● **EXERCISE PROMPT**
Output only the line that contains "- pose proof" and the lines after it, all verbatim, through the last one below.

---

(** X22.  Whatever calls the monitor has received, in whatever order and
    with whatever results of the requests, the open interest it reports is
    a number that is not negative (and not NaN), so is the baseline the
    change is measured against, and the current value is the value of the
    newest sample of the history (0 while the history is empty). *)
Theorem reported_oi_never_negative
    (symbol : string) (calls : list Call) (src : Source) (now : Z) :
  let c := run (new symbol) calls in
  geb (openInterest (buildMetrics src now c)) zero = true /\
  geb (baseline_at now c) zero = true /\
  currentOI c = List.last (map value (oiHistory c)) zero.
Proof.
  cbv zeta.
  destruct (run_consistent calls (new symbol) (consistent_new symbol))
    as (Hcur & Hhist & Hlast).
  split; [exact Hcur|]. split; [|exact Hlast].
  destruct (baseline_from_history now (run (new symbol) calls)) as [E | [h [Hin E]]].
  - rewrite E. exact Hcur.
  - rewrite E. rewrite List.Forall_forall in Hhist. exact (Hhist h Hin).
Qed.

(** ** The age of the history *)

Lemma history_sorted_bound (samples : list Sample) (now : Z) :
  history_sorted samples now ->
  List.Forall (fun h => timestamp h <= now) samples.
Proof.
  induction samples as [|s rest IH]; intros H; [constructor|].
  destruct H as (Hs & _ & Hrest). constructor; [exact Hs | exact (IH Hrest)].
Qed.

Lemma shift_while_sorted_bound (cutoff now : Z) (samples : list Sample) :
  history_sorted samples now ->
  List.Forall (fun h => cutoff <= timestamp h <= now)
    (shift_while (fun h => timestamp h <? cutoff) samples).
Proof.
  induction samples as [|s rest IH]; intros H; [constructor|].
  cbn [shift_while].
  destruct (Z.ltb_spec (timestamp s) cutoff) as [Hlt | Hge].
  - apply IH. destruct H as (_ & _ & H). exact H.
  - pose proof (history_sorted_bound _ _ H) as Hb.
    destruct H as (Hs & Hrest & _).
    inversion Hb as [|? ? _ Hb']; subst.
    constructor; [lia|].
    rewrite List.Forall_forall in Hrest, Hb' |- *.
    intros h Hin. specialize (Hrest h Hin). specialize (Hb' h Hin). lia.
Qed.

---

● **OUTPUT BELOW**
  - pose proof (history_sorted_bound _ _ H) as Hb.
    destruct H as (Hs & Hrest & _).
    inversion Hb as [|? ? _ Hb']; subst.
    constructor; [lia|].
    rewrite List.Forall_forall in Hrest, Hb' |- *.
    intros h Hin. specialize (Hrest h Hin). specialize (Hb' h Hin). lia.
Qed.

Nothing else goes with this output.